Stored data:
(** A round in the middle of it. *)
Lemma cat_loop_round k off buf v t s : file_at v0 ms wd mi h fd (Z.of_nat off) v -> (off < length content)%nat ->
  length buf = 257%nat -> (length s.2 < 80)%nat -> shows t s ->
  let data := take 256 (drop off content) in
  exists v' t' buf', cat_loop (S k) fd buf v t = cat_loop k fd buf' v' t' /\ length buf' = 257%nat /\
    file_at v0 ms wd mi h fd (Z.of_nat (off + length data)) v' /\
    shows t' (type_text (color t) s data) /\ color t' = color t /\ (length (type_text (color t) s data).2 < 80)%nat.
Proof.
  intros Hf Hlt Hb Hl Hs data. assert (Hdl : length data = Nat.min 256 (length content - off)) by (unfold data; by rewrite length_take, length_drop).
  destruct (read_step v0 ms wd mi mt h fd content Hmt Hslices Hsize _ 256 v Hf) as (v1 & E1 & F1);
    [lia | change (Z.to_nat 256) with 256%nat; rewrite Nat2Z.id; fold data; lia|].
  change (Z.to_nat 256) with 256%nat in *. rewrite Nat2Z.id in *. fold data in E1, F1. cbn [cat_loop]. run_call E1.
  unfold overlay. rewrite (proj2 (Nat.leb_le _ _)) by lia. cbn [mbind outcome_bind].
  rewrite (proj2 (Z.ltb_lt 0 _)) by lia. rewrite store_in_range by (rewrite length_app, length_drop; lia). cbn [mbind outcome_bind].
  assert (Hrest : exists y r, drop (length data) buf = y :: r).
  { destruct (drop (length data) buf) as [|y r] eqn:E; [|by exists y, r]. apply (f_equal length) in E. rewrite length_drop in E. simpl in E. lia. }
  destruct Hrest as (y & r & Er). rewrite Er, Nat2Z.id, insert_app_r_alt, Nat.sub_diag by lia. cbn [insert list_insert].
  assert (Hd0 : Forall (fun c => c <> 0) data) by (by apply list.Forall_take, list.Forall_drop).
  destruct (show_text t s data Hl Hs Hd0) as (t1 & Et & S1 & (Ec & _) & L1).
  rewrite write_until_nul, until_nul_app by done. run_call Et. exists v1, t1, (data ++ 0 :: r). split; [done|]. split_and!; try done.
  - rewrite length_app. apply (f_equal length) in Er. rewrite length_drop in Er. simpl in *. lia.
  - by rewrite Nat2Z.inj_add.
Qed.

Lemma cat_loop_ok k : forall off buf v t s, file_at v0 ms wd mi h fd (Z.of_nat off) v -> (off <= length content)%nat ->
  (length content - off <= 256 * k)%nat -> length buf = 257%nat -> (length s.2 < 80)%nat -> shows t s ->
  exists v' t', cat_loop (S k) fd buf v t = Ok (0, v', t') /\ file_at v0 ms wd mi h fd (Z.of_nat (length content)) v' /\
    shows t' (type_text (color t) s (drop off content)) /\ color t' = color t /\
    (length (type_text (color t) s (drop off content)).2 < 80)%nat.
Proof.
  assert (Hend : forall k buf v t s, file_at v0 ms wd mi h fd (Z.of_nat (length content)) v -> (length s.2 < 80)%nat -> shows t s ->
    exists v' t', cat_loop (S k) fd buf v t = Ok (0, v', t') /\ file_at v0 ms wd mi h fd (Z.of_nat (length content)) v' /\
    shows t' (type_text (color t) s (drop (length content) content)) /\ color t' = color t /\
    (length (type_text (color t) s (drop (length content) content)).2 < 80)%nat).
  { intros k' buf v t s Hf Hl Hs. destruct (cat_loop_end k' buf v t Hf) as (v' & E & F). exists v', t. rewrite drop_all. by split_and!. }
  induction k as [|k IH]; intros off buf v t s Hf Hoff Hk Hb Hl Hs; (destruct (decide (off = length content)) as [->|Hne]; [by apply Hend|]).
  { lia. }
  destruct (cat_loop_round (S k) off buf v t s Hf) as (v1 & t1 & b1 & E1 & Hb1 & F1 & S1 & C1 & L1); [lia | done | done | done |].
  rewrite E1. assert (Hdl : length (take 256 (drop off content)) = Nat.min 256 (length content - off)) by (by rewrite length_take, length_drop).
  destruct (IH _ b1 v1 t1 _ F1 ltac:(lia) ltac:(lia) Hb1 L1 S1) as (v2 & t2 & E2 & F2 & S2 & C2 & L2).
  exists v2, t2. rewrite C1, <- type_text_app, <- drop_drop in S2, L2.
  assert (Esplit : take 256 (drop off content) ++ drop (length (take 256 (drop off content))) (drop off content) = drop off content).
  { rewrite Hdl. destruct (decide (256 <= length content - off)%nat).
    - rewrite Nat.min_l by lia. apply take_drop.
    - rewrite Nat.min_r by lia. rewrite (take_ge (drop off content)) by (rewrite length_drop; lia).
      rewrite (drop_ge (drop off content)) by (rewrite length_drop; lia). by rewrite app_nil_r. }
  rewrite Esplit in S2, L2. split_and!; try done. congruence.
Qed.
End Cat.

Lemma run_cat_ok name arg rest x t s target fd mi mt fh wd wd' content :
  normalizePath (g_cwd x) arg 128 = Ok target -> opens (g_vfs x) target fd mi mt fh wd content ->
  drv_close (driver mt) (fs_instance mt) fh wd = Ok wd' -> c_string content -> Z.of_nat (length content) < 2 ^ 60 ->
  (length content + 256 <= 256 * fuel)%nat -> shows t s -> (length s.2 < 80)%nat ->
  exists v' t', run_cat junk fuel (name :: arg :: rest) x t = Ok (mkShell (g_cwd x) v', t') /\
    shows t' (type_text (color t) s (content ++ [10])) /\ world v' = wd' /\ g_mounts v' = g_mounts (g_vfs x) /\
    forall fd', get_file fd' v' = get_file fd' (g_vfs x).
Proof.
  intros Hn Hop Hclose Htext Hsize Hfuel Hsh Hl. destruct (open_file_at _ _ _ _ _ _ _ _ Hop) as (v1 & E1 & Hnone & Hfd & F1).
  pose proof Hop as [_ _ Hmt _ Hsl]. unfold run_cat. cbn [fewer length Nat.ltb Nat.leb]. unfold target_of.
  assert (Ea : Prelude.load (name :: arg :: rest) 1 = Ok arg) by done. run_call Ea. run_call Hn. run_call E1.
  unfold INVALID_FD. rewrite (proj2 (Z.eqb_neq (Z.of_nat fd) (-1))) by lia.
  destruct fuel as [|k]; [lia|].
  destruct (cat_loop_ok _ _ _ _ mt _ _ content Hmt Hsl Hsize Htext k 0 (junk 257) v1 t s F1) as (v2 & t2 & E2 & F2 & S2 & C2 & L2);
    [lia | lia | apply Hjunk | done | done |]. run_call E2. cbn [Z.ltb Z.compare].
  cbn [mbind outcome_bind]. destruct (close_file_at _ _ _ wd' _ mt _ _ _ _ F2 Hmt ltac:(lia) Hnone Hclose) as (v3 & E3 & Hw3 & Hm3 & Hg3). run_call E3.
  rewrite drop_0 in *. destruct (show_text t2 _ [10] L2 S2) as (t3 & E4 & S3 & _ & _); [by repeat constructor|]. run_call E4.
  exists v3, t3. split; [done|]. rewrite type_text_app. rewrite C2 in S3. done.
Qed.

(** *** ls *)

Definition entry_line (e : DirEntry) : list Z := de_name e ++ (if de_is_directory e then chars "/" else []) ++ [10].

(** The directory [path] has the entries [es], in this order. *)
Definition lists v (path : list Z) (es : list DirEntry) : Prop :=
  (forall k e, es !! k = Some e -> listDirectory path (Z.of_nat k) v = Ok (Some e, v) /\ c_string (de_name e)) /\
  listDirectory path (Z.of_nat (length es)) v = Ok (None, v).

Lemma ls_loop_ok path es v : lists v path es -> forall n k any t s, (k <= length es)%nat -> (length es - k < n)%nat ->
  shows t s -> (length s.2 < 80)%nat ->
  exists t', ls_loop n path (Z.of_nat k) any v t = Ok (any || (k <? length es)%nat, v, t') /\
    shows t' (type_text (color t) s (concat (entry_line <$> drop k es))) /\ color t' = color t /\
    (length (type_text (color t) s (concat (entry_line <$> drop k es))).2 < 80)%nat.
Proof.
  intros [Hes Hend] n. induction n as [|n IH]; intros k any t s Hk Hn Hs Hl; [lia|]. cbn [ls_loop].
  destruct (decide (k = length es)) as [->|Hne].
  { run_call Hend. exists t. rewrite drop_all, Nat.ltb_irrefl, orb_false_r. by split_and!. }
  destruct (lookup_lt_is_Some_2 es k) as [e He]; [lia|]. destruct (Hes k e He) as [El Hname]. run_call El.
  assert (Hline : Forall (fun c => c <> 0) (entry_line e)).
  { unfold entry_line. rewrite !Forall_app. split_and!; [done | destruct (de_is_directory e); by repeat constructor | by repeat constructor]. }
  destruct (show_text t s (entry_line e) Hl Hs Hline) as (t1 & E1 & S1 & (C1 & _) & L1).
  assert (Hw : forall (k : Terminal P -> outcome (bool * Vfs W * Terminal P)), (t ← Terminal.write (de_name e) t;
      t ← (if de_is_directory e then Terminal.write (chars "/") t else mret t); t ← Terminal.write [10] t; k t) = k t1).
  { intros k'. unfold entry_line in E1. rewrite write_app in E1 by done. destruct (Terminal.write (de_name e) t); try done.
    cbn [mbind outcome_bind] in *. destruct (de_is_directory e).
    - rewrite write_app in E1 by (by repeat constructor). destruct (Terminal.write (chars "/") a); try done. cbn [mbind outcome_bind] in *. by rewrite E1.
    - cbn [mbind outcome_bind mret outcome_ret app] in *. by rewrite E1. }
  rewrite Hw. replace (Z.of_nat k + 1) with (Z.of_nat (S k)) by lia.
  destruct (IH (S k) true t1 _ ltac:(lia) ltac:(lia) S1 L1) as (t2 & E2 & S2 & C2 & L2). exists t2.
  rewrite C1, <- type_text_app in S2, L2. rewrite (drop_S es e k He). cbn [fmap list_fmap concat].
  split; [|split_and!; try done; congruence]. rewrite E2. rewrite (proj2 (Nat.ltb_lt k (length es))) by lia. by rewrite orb_true_r.
Qed.

(** *** cd *)

Lemma run_cd_ok name rest x t segs items : g_cwd x = render segs -> Forall VfsProofs.clean segs -> Forall component items -> items <> [] ->
  (length (segs ++ items) <= 32)%nat -> (length (render (segs ++ items)) <= 126)%nat ->
  isDirectory (render (resolve_dots (segs ++ items))) (g_vfs x) = Ok (true, g_vfs x) ->
  run_cd (name :: join items :: rest) x t = Ok (mkShell (render (resolve_dots (segs ++ items))) (g_vfs x), t).
Proof.
  intros Hcwd Hc Hi Hne Hl Hr Hd. assert (Hsegs : Forall component segs) by (eapply Forall_impl; [|exact Hc]; by intros ? []).
  unfold run_cd. cbn [fewer length Nat.ltb Nat.leb]. assert (Ea : Prelude.load (name :: join items :: rest) 1 = Ok (join items)) by done. run_call Ea.
  rewrite Hcwd, normalize_relative by (done || lia). cbn [mbind outcome_bind]. run_call Hd. cbn [negb].
  unfold fixed. rewrite take_ge; [done|]. pose proof (weight_resolve [] (segs ++ items)) as Hw. rewrite length_render in *.
  unfold resolve_dots. simpl in Hw. lia.
Qed.

(** A path relative to the working directory that [cd] left is the joined path. *)
Lemma normalize_after_cd segs p q : Forall VfsProofs.clean segs -> Forall component p -> Forall component q -> q <> [] ->
  (length (segs ++ p ++ q) <= 32)%nat -> (length (render (segs ++ p ++ q)) <= 126)%nat ->
  normalizePath (render (resolve_dots (segs ++ p))) (join q) 128 = Ok (render (resolve_dots (segs ++ p ++ q))).
Proof.
  intros Hc Hp Hq Hne Hl Hr. assert (Hsegs : Forall component segs) by (eapply Forall_impl; [|exact Hc]; by intros ? []).
  assert (Hsp : Forall component (segs ++ p)) by (by apply Forall_app).
  pose proof (weight_resolve [] (segs ++ p)) as Hw. pose proof (length_resolve [] (segs ++ p)) as Hlen. simpl in Hw, Hlen.
  rewrite normalize_relative; [| | done | done | | | lia].
  - by rewrite resolve_dots_app, <- app_assoc.
  - eapply Forall_impl; [|apply resolve_dots_clean; exact Hsp]. by intros ? [].
  - unfold resolve_dots. rewrite !length_app in *. lia.
  - unfold resolve_dots. rewrite length_render, !weight_app in *. lia.
Qed.

(** C21. Changing the directory and printing a file: after [cd p] the command
    [cat q] opens the file that [p/q] names from the old directory, with every
    [.] and [..] resolved, shows its whole contents on the terminal, closes it
    and leaves the other descriptors and the mounts as they were. *)
Theorem cd_then_cat segs p q x t s fd mi mt fh wd wd' content :
  g_cwd x = render segs -> Forall VfsProofs.clean segs -> Forall component p -> p <> [] -> Forall component q -> q <> [] ->
  (length (segs ++ p ++ q) <= 32)%nat -> (length (render (segs ++ p ++ q)) <= 126)%nat ->
  isDirectory (render (resolve_dots (segs ++ p))) (g_vfs x) = Ok (true, g_vfs x) ->
  opens (g_vfs x) (render (resolve_dots (segs ++ p ++ q))) fd mi mt fh wd content ->
  drv_close (driver mt) (fs_instance mt) fh wd = Ok wd' -> c_string content -> Z.of_nat (length content) < 2 ^ 60 ->
  (length content + 256 <= 256 * fuel)%nat -> shows t s -> (length s.2 < 80)%nat ->
  exists v' t', ('(x, t) ← exec [chars "cd"; join p] x t; exec [chars "cat"; join q] x t) =
      Ok (mkShell (render (resolve_dots (segs ++ p))) v', t') /\
    shows t' (type_text (color t) s (content ++ [10])) /\ world v' = wd' /\ g_mounts v' = g_mounts (g_vfs x) /\
    forall fd', get_file fd' v' = get_file fd' (g_vfs x).
Proof.
  intros Hcwd Hc Hp Hpn Hq Hqn Hl Hr Hd Hop Hclose Htext Hsize Hfuel Hs Hls.
  assert (E1 : exec [chars "cd"; join p] x t = Ok (mkShell (render (resolve_dots (segs ++ p))) (g_vfs x), t)).
  { change (exec [chars "cd"; join p] x t) with (run_cd [chars "cd"; join p] x t). apply run_cd_ok; try done.
    - rewrite !length_app in *. lia.
    - rewrite length_render, !weight_app in *. lia. }
  run_call E1. set (x1 := mkShell _ _). change (exec [chars "cat"; join q] x1 t) with (run_cat junk fuel [chars "cat"; join q] x1 t).
  eapply (run_cat_ok _ _ _ x1); try done. by apply normalize_after_cd.
Qed.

- [ACTIVITY] I'd like an exact copy of the lines above, from the very first one through the line that contains "destruct Hrest as", with nothing else added.

- [EXERCISE RESULT]
(** A round in the middle of it. *)
Lemma cat_loop_round k off buf v t s : file_at v0 ms wd mi h fd (Z.of_nat off) v -> (off < length content)%nat ->
  length buf = 257%nat -> (length s.2 < 80)%nat -> shows t s ->
  let data := take 256 (drop off content) in
  exists v' t' buf', cat_loop (S k) fd buf v t = cat_loop k fd buf' v' t' /\ length buf' = 257%nat /\
    file_at v0 ms wd mi h fd (Z.of_nat (off + length data)) v' /\
    shows t' (type_text (color t) s data) /\ color t' = color t /\ (length (type_text (color t) s data).2 < 80)%nat.
Proof.
  intros Hf Hlt Hb Hl Hs data. assert (Hdl : length data = Nat.min 256 (length content - off)) by (unfold data; by rewrite length_take, length_drop).
  destruct (read_step v0 ms wd mi mt h fd content Hmt Hslices Hsize _ 256 v Hf) as (v1 & E1 & F1);
    [lia | change (Z.to_nat 256) with 256%nat; rewrite Nat2Z.id; fold data; lia|].
  change (Z.to_nat 256) with 256%nat in *. rewrite Nat2Z.id in *. fold data in E1, F1. cbn [cat_loop]. run_call E1.
  unfold overlay. rewrite (proj2 (Nat.leb_le _ _)) by lia. cbn [mbind outcome_bind].
  rewrite (proj2 (Z.ltb_lt 0 _)) by lia. rewrite store_in_range by (rewrite length_app, length_drop; lia). cbn [mbind outcome_bind].
  assert (Hrest : exists y r, drop (length data) buf = y :: r).
  { destruct (drop (length data) buf) as [|y r] eqn:E; [|by exists y, r]. apply (f_equal length) in E. rewrite length_drop in E. simpl in E. lia. }
  destruct Hrest as (y & r & Er). rewrite Er, Nat2Z.id, insert_app_r_alt, Nat.sub_diag by lia. cbn [insert list_insert].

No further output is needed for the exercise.